The term "queen bee" is typically used to refer to an adult, mated female that lives in a honey bee colony or hive; she is usually the mother of most, if not all, of the bees in the beehive. The queens are developed from larvae selected by worker bees and specially fed in order to become sexually mature. There is normally only one adult, mated queen in a hive, in which case the bees will usually follow and fiercely protect her.
The term "queen bee" can be more generally applied to any dominant reproductive female in a colony of a eusocial bee species other than honey bees. However, as in the Brazilian stingless bee Schwarziana quadripunctata, a single nest may have multiple queens or even dwarf queens, ready to replace a dominant queen in a case of sudden death.
Video Queen bee
Development
When conditions are favorable for swarming, the queen will start laying eggs in queen cups. A virgin queen will develop from a fertilized egg. The young queen larva develops differently because it is more heavily fed royal jelly, a protein-rich secretion from glands on the heads of young workers. If not for being heavily fed royal jelly, the queen larva would have developed into a regular worker bee. All bee larvae are fed some royal jelly for the first few days after hatching but only queen larvae are fed on it exclusively. As a result of the difference in diet, the queen will develop into a sexually mature female, unlike the worker bees.

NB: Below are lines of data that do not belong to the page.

(* ===== verification/V4Tables.v ===== *)
(** * The tables of leases by client

    server/mdb.c finds the leases of a client by its identifier and by its hardware address, in two hash tables whose entries are chains through the leases.
    [table_ok] says that the chain of a key holds exactly the leases that have it; every operation of the running server keeps both tables this way.
    The empty key is an exception: it is never looked up, and the entry under it is of no use. *)

From S2P Require Import Prelude BindingStates FailoverLeases V4State V4Queues V4Leases V4Machine V4Handlers V4Chain V4Laws V4Frames V4Lists V4System.

#[local] Open Scope Z_scope.

(** ** Who the leases belong to *)

(** The client of a lease, its pool, and the links of the tables by client *)
Definition client_view (s : lease) : option (list Z) * list Z * option id * option id * option id := (l_uid s, l_hbuf s, l_pool s, l_n_uid s, l_n_hw s).
Definition tables (d : srv) : gmap Z id * gmap (list Z) id * gmap (list Z) id := (lease_ip_addr_hash d, lease_uid_hash d, lease_hw_addr_hash d).

Definition lease_view (s : lease) : option (list Z) * list Z * option id * option id * option id * (Z * Z * Z) * (Z * Z * Z) :=
  (client_view s, (l_binding_state s, l_next_binding_state s, l_rewind_binding_state s), (l_starts s, l_ends s, l_cltt s)).
Definition peer_view (f : failover) : role * option (list Z) := (f_i_am f, f_hba f).

(** Relations that are kept by all changes that do not touch a lease's client, states and times *)
Class Still (R : relation srv) : Prop := {
  still_pre :: PreOrder R;
  still_set_lease x f : (forall s, (lease_view (f s), l_sort_time (f s), flag (f s) STATIC_LEASE) = (lease_view s, l_sort_time s, flag s STATIC_LEASE)) -> Keeps R (set_lease4 x f);
  still_set_pool q f : Keeps R (set_pool4 q f);
  still_set_peer f : (forall g, peer_view (f g) = peer_view g) -> Keeps R (set_peer4 f);
  still_modify f : (forall d, leases (f d) = leases d) -> (forall d, tables (f d) = tables d) -> (forall d, peer (f d) = peer d) -> (forall d, (events (f d), ss_nosync (f d)) = (events d, ss_nosync d)) -> Keeps R (modify4 f);
  still_emit e : (forall l s ok, e <> write_lease_ev l s ok) -> Keeps R (emit e);
  still_write_lease io x : Keeps R (write_lease io x);
  still_send_bind_update io cur_time x : Keeps R (dhcp_failover_send_bind_update io cur_time x);
  still_stepped x : Keeps R (set_lease4 x (fun s => set_l_rewind_binding_state (l_binding_state s) s))
}.

(** They are also kept by the steps from one state to the next. *)
Class Calm (R : relation srv) : Prop := {
  calm_still :: Still R;
  calm_sort_time x t : Keeps R (set_lease4 x (set_l_sort_time t));
  calm_transition x : Keeps R (make_binding_state_transition x);
  calm_rewound x : Keeps R (set_lease4 x (fun s => set_l_next_binding_state (l_rewind_binding_state s) s))
}.
(* ===== verification/V4Service.v ===== *)
(** * When the server answers clients

    The service state that decides whether clients are answered, against the states of the two servers:
    over every operation of the running server. *)

From S2P Require Import Prelude BindingStates FailoverLeases V4State V4Queues V4Leases V4Machine V4Handlers V4Laws V4Frames V4System V4Tables.

#[local] Open Scope Z_scope.

(** ** What leaves the states alone *)

Definition mode (f : failover) : Z * Z * Z * service * Z * Z :=
  (f_me_state f, f_saved_state f, f_partner_state f, f_service_state f, f_me_stos f, f_mclt f).
Definition same_mode (d d' : srv) : Prop := mode (peer d') = mode (peer d) /\ same_dom d d'.

#[export] Instance same_mode_quiet : Quiet same_mode (fun _ _ => True) (fun _ _ => True) (fun f f' => mode f' = mode f).
Proof.
  split.
  - split; [by split | intros x y z [H1 D1] [H2 D2]; split; [congruence | by trans y]].
  - intros d x s s' Hs _. split; [done | by eapply same_dom_lease].
  - intros d q p p' Hp _. split; [done | by eapply same_dom_pool].
  - intros d f E. by split.
  - intros d d' El Ep E _. split; [by rewrite E | by split; rewrite ?El, ?Ep].
Qed.

#[export] Instance same_mode_pre : PreOrder same_mode := quiet_pre.

Section Modes.
Context (io : nat -> bool) (random : nat -> Z) (cur_time : Z).

Lemma m_emit e : Keeps same_mode (emit e).
Proof. unfold emit. keeps. Qed.
Hint Resolve m_emit : keeps.
Lemma m_ask : Keeps same_mode (ask io).
Proof. unfold ask. keeps. Qed.
Lemma m_write_lease l : Keeps same_mode (write_lease io l).
Proof. unfold write_lease. pose proof m_ask. keeps. Qed.
Hint Resolve m_ask m_write_lease : keeps.

Lemma m_send_bind_update l : Keeps same_mode (dhcp_failover_send_bind_update io cur_time l).
Proof. open_ops. keeps. Qed.
Lemma m_send_acks : Keeps same_mode (dhcp_failover_send_acks io cur_time).
Proof. unfold dhcp_failover_send_acks. open_ops. keeps. Qed.
Hint Resolve m_send_bind_update m_send_acks : keeps.
Lemma m_send_loop n : Keeps same_mode (send_loop io cur_time n).
Proof. induction n as [|n IH]; cbn [send_loop]; [apply keeps_fatal|]. keeps. Qed.
Hint Resolve m_send_loop : keeps.
Lemma m_send_updates : Keeps same_mode (dhcp_failover_send_updates io cur_time).
Proof. unfold dhcp_failover_send_updates. keeps. Qed.
Lemma m_before_pending n lp l : Keeps same_mode (before_pending n lp l).
Proof. revert lp. induction n as [|n IH]; intros lp; cbn [before_pending]; [apply keeps_fatal|]. keeps. Qed.
Hint Resolve m_send_updates m_before_pending : keeps.
Lemma m_ack_queue_remove l : Keeps same_mode (dhcp_failover_ack_queue_remove io l).
Proof. unfold dhcp_failover_ack_queue_remove, forget_ack. open_ops. keeps. Qed.
Hint Resolve m_ack_queue_remove : keeps.
Lemma m_queue_update l b : Keeps same_mode (dhcp_failover_queue_update io cur_time l b).
Proof. unfold dhcp_failover_queue_update. keeps. Qed.
Lemma m_pool_check q : Keeps same_mode (dhcp_failover_pool_check random cur_time q).
Proof. unfold dhcp_failover_pool_check, estimate. open_ops. keeps. Qed.
Hint Resolve m_queue_update m_pool_check : keeps.

Lemma m_hash t h : Keeps same_mode (modify4 (fun d => set_hash_by t (h d) d)).
Proof. destruct t; apply keeps_modify; done. Qed.
Hint Resolve m_hash : keeps.
Lemma m_place_by n t c p l : Keeps same_mode (place_by n t c p l).
Proof. revert c p. induction n as [|n IH]; intros c p; cbn [place_by]; [apply keeps_fatal|]. keeps. Qed.
Lemma m_unlink_by n t x l : Keeps same_mode (unlink_by n t x l).
Proof. revert x. induction n as [|n IH]; intros x; cbn [unlink_by]; [apply keeps_fatal|]. keeps. Qed.
Hint Resolve m_place_by m_unlink_by : keeps.
Lemma m_copy_data x t : Keeps same_mode (copy_data x t).
Proof. unfold copy_data, table_add, table_delete, find_lease_by, hash_put, hash_remove. keeps. Qed.
Lemma m_lease_enqueue x : Keeps same_mode (lease_enqueue x).
Proof. unfold lease_enqueue, link_in. keeps. Qed.
Hint Resolve m_copy_data m_lease_enqueue : keeps.
Lemma m_move_lease x q w c p i : Keeps same_mode (move_lease io cur_time x q w c p i).
Proof. unfold move_lease, take_off, make_binding_state_transition, next_event, commit_lease. open_ops. keeps. Qed.
Hint Resolve m_move_lease : keeps.

Lemma m_supersede n :
  (forall x t c p i, Keeps same_mode (supersede_lease io random cur_time n x t c p i)) /\
  (forall q, Keeps same_mode (pool_timer io random cur_time n q)) /\
  (forall l e, Keeps same_mode (timer_walk io random cur_time n l e)).
Proof.
  induction n as [|n (IHs & IHp & IHw)]; [split_and!; intros; apply keeps_fatal|]. split_and!.
  - intros x t c p i. cbn [supersede_lease pool_timer timer_walk]. keeps.
  - intros q. cbn [supersede_lease pool_timer timer_walk]. apply keeps_bind; [apply _ | | intros; open_ops; keeps]. apply keeps_foldr; [|intros; keeps]. intros w k Hk e. keeps.
  - intros l e. cbn [supersede_lease pool_timer timer_walk]. keeps.
Qed.

End Modes.

(** ** The service for a pair of states *)

Definition service_for (me partner : Z) : service :=
  let own := if me =? partner_down then service_partner_down else if me =? normal then cooperating
             else if me =? communications_interrupted then not_cooperating else if me =? startup then service_startup else not_responding in
  if case_of partner [partner_down; potential_conflict; conflict_done; resolution_interrupted] then not_responding else own.

Definition states_ok (f : failover) : Prop := case_of (f_me_state f) state_names = true /\ case_of (f_saved_state f) state_names = true.
Definition serves (f : failover) : Prop := f_service_state f = service_for (f_me_state f) (f_partner_state f) \/ f_service_state f = not_responding.
Definition mode_ok (d : srv) : Prop := states_ok (peer d) /\ serves (peer d).

Lemma mode_ok_same d d' : same_mode d d' -> mode_ok d -> mode_ok d'.
Proof. unfold same_mode, mode, mode_ok, states_ok, serves. intros [[= -> -> -> -> _ _] _]. done. Qed.

Lemma keeps_mode_ok {A} (m : M4 A) : Keeps same_mode m -> Keeps (inv_rel mode_ok) m.
Proof. apply keeps_sub. intros d d' H Hd. by eapply mode_ok_same. Qed.

(** One switch has the labels of another. *)
Lemma case_of_sub x l l' : forallb (fun y => case_of y l') l = true -> case_of x l = true -> case_of x l' = true.
Proof. intros Hl (y & Hy & <-%Z.eqb_eq)%existsb_exists. by eapply (proj1 (forallb_forall _ _) Hl). Qed.

Lemma set_service_state_inv d u d' : dhcp_failover_set_service_state d = Some (u, d') ->
  case_of (f_me_state (peer d)) state_names = true /\
  mode (peer d') = (f_me_state (peer d), f_saved_state (peer d), f_partner_state (peer d), service_for (f_me_state (peer d)) (f_partner_state (peer d)), f_me_stos (peer d), f_mclt (peer d)).
Proof.
  unfold dhcp_failover_set_service_state, service_for. rewrite get4_bind. set (f := peer d). intros (v & d1 & Hv & H)%bind4_inv.
  match goal with |- _ /\ _ = (_, _, _, if _ then not_responding else ?o, _, _) => assert (d1 = d /\ case_of (f_me_state f) state_names = true /\ v = o) as (-> & Hc & Ev) end.
  { destruct (Z.eqb_spec (f_me_state f) partner_down) as [->|_]; [by injection Hv as <- <-|].
    destruct (Z.eqb_spec (f_me_state f) normal) as [->|_]; [by injection Hv as <- <-|].
    destruct (Z.eqb_spec (f_me_state f) communications_interrupted) as [->|_]; [by injection Hv as <- <-|].
    destruct (Z.eqb_spec (f_me_state f) startup) as [->|_]; [by injection Hv as <- <-|].
    destruct (case_of (f_me_state f) _) eqn:E; [|done]. injection Hv as <- <-. split_and!; [done | by eapply case_of_sub; [|exact E] | done]. }
  split; [done|]. rewrite (bind4_eq _ _ _ _ _ (set_peer4_eq _ _)) in H. rewrite <- Ev.
  destruct (case_of (f_partner_state f) _); [|rewrite andb_false_r in H; by injection H as _ <-].
  rewrite andb_true_r in H. case_bool_decide as Hv0; [rewrite Hv0 in H; by injection H as _ <-|]. cbn [negb when4] in H. rewrite set_peer4_eq in H. by injection H as _ <-.
Qed.

Lemma set_service_state_ok d u d' : case_of (f_saved_state (peer d)) state_names = true -> dhcp_failover_set_service_state d = Some (u, d') -> mode_ok d'.
Proof.
  intros Hs [H1 H2]%set_service_state_inv. unfold mode_ok, states_ok, serves. unfold mode in H2. injection H2 as -> -> -> -> _ _. split; [done | by left].
Qed.

(** ** Changing the state *)

(** Only [me.state] changed, for a state that was written down. *)
Section SetState.
Context (io : nat -> bool) (random : nat -> Z) (cur_time : Z) (fuel : nat).

Lemma m_resend_unacked : Keeps same_mode resend_unacked.
Proof.
  unfold resend_unacked, cancel_timeout4. pose proof m_emit.
  assert (forall n l, Keeps same_mode (zap_flags n l)) by (induction n as [|n IH]; intros l; cbn [zap_flags]; [apply keeps_fatal|]; keeps). keeps.
Qed.

Lemma m_balance_walk n q lq st hold pass lp lts k : Keeps same_mode (balance_walk io random cur_time fuel n q lq st hold pass lp lts k).
Proof.
  pose proof (proj1 (m_supersede io random cur_time fuel)). pose proof m_emit. pose proof (m_ask io).
  revert pass lp lts k. induction n as [|n IH]; intros pass lp lts k; cbn [balance_walk]; [apply keeps_fatal|]. unfold give_away, peer_wants, write_lease. keeps.
Qed.

Lemma m_pool_dobalance : Keeps same_mode (dhcp_failover_pool_dobalance io random cur_time fuel).
Proof.
  pose proof m_emit. pose proof (m_ask io). pose proof m_balance_walk. pose proof (m_pool_check random cur_time).
  unfold dhcp_failover_pool_dobalance, commit_leases. apply keeps_bind; [apply _ | keeps | intros f]. case_match; [keeps|].
  apply keeps_bind; [apply _ | keeps | intros _].
  apply keeps_bind; [apply _ | keeps | intros ps]. apply keeps_bind; [apply _ | | intros r; keeps]. apply keeps_foldr; [|intros; keeps]. intros q k Hk r. keeps.
Qed.

Lemma m_generate e : Keeps same_mode (dhcp_failover_generate_update_queue io cur_time e).
Proof.
  pose proof (m_queue_update io cur_time). unfold dhcp_failover_generate_update_queue.
  assert (forall n w l, Keeps same_mode (update_list io cur_time n e w l)) by (induction n as [|n IH]; intros w l; cbn [update_list]; [apply keeps_fatal|]; keeps). keeps.
Qed.

Lemma m_pools_alone : Keeps same_mode pools_alone.
Proof.
  pose proof m_emit. unfold pools_alone, add_timeout4.
  assert (forall n f l, Keeps same_mode (expired_alone n f l)) by (induction n as [|n IH]; intros f l; cbn [expired_alone]; [apply keeps_fatal|]; keeps). keeps.
Qed.

Lemma m_send m : Keeps same_mode (dhcp_failover_put_message cur_time m).
Proof. pose proof m_emit. unfold dhcp_failover_put_message, add_timeout4. keeps. Qed.

Lemma mode_enter_state done st : Keeps (inv_rel mode_ok) done -> Keeps (inv_rel mode_ok) (enter_state io random cur_time fuel done st).
Proof.
  intros Hd. pose proof m_emit. pose proof m_pool_dobalance. pose proof m_generate. pose proof m_pools_alone. pose proof m_send. pose proof (m_send_updates io cur_time).
  unfold enter_state, dhcp_failover_pool_balance, add_timeout4, cancel_timeout4, dhcp_failover_send_update_request, dhcp_failover_send_update_request_all, with_link, next_xid.
  apply keeps_bind; [apply _ | keeps | intros f]. repeat (case_match; try solve [exact Hd | apply keeps_mode_ok; keeps]).
Qed.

Queens are raised in specially constructed queen cells. The fully constructed queen cells have a peanut-like shape and texture. Queen cells start out as queen cups. Queen cups are larger than the cells of normal brood comb and are oriented vertically instead of horizontally. Worker bees will only further build up the queen cup once the queen has laid an egg in a queen cup. In general, the old queen starts laying eggs into queen cups when conditions are right for swarming or supersedure. Swarm cells hang from the bottom of a frame while supersedure queens or emergency queens are generally raised in cells built out from the face of a frame.
As the young queen larva pupates with her head down, the workers cap the queen cell with beeswax. When ready to emerge, the virgin queen will chew a circular cut around the cap of her cell. Often the cap swings open when most of the cut is made, so as to appear like a hinged lid.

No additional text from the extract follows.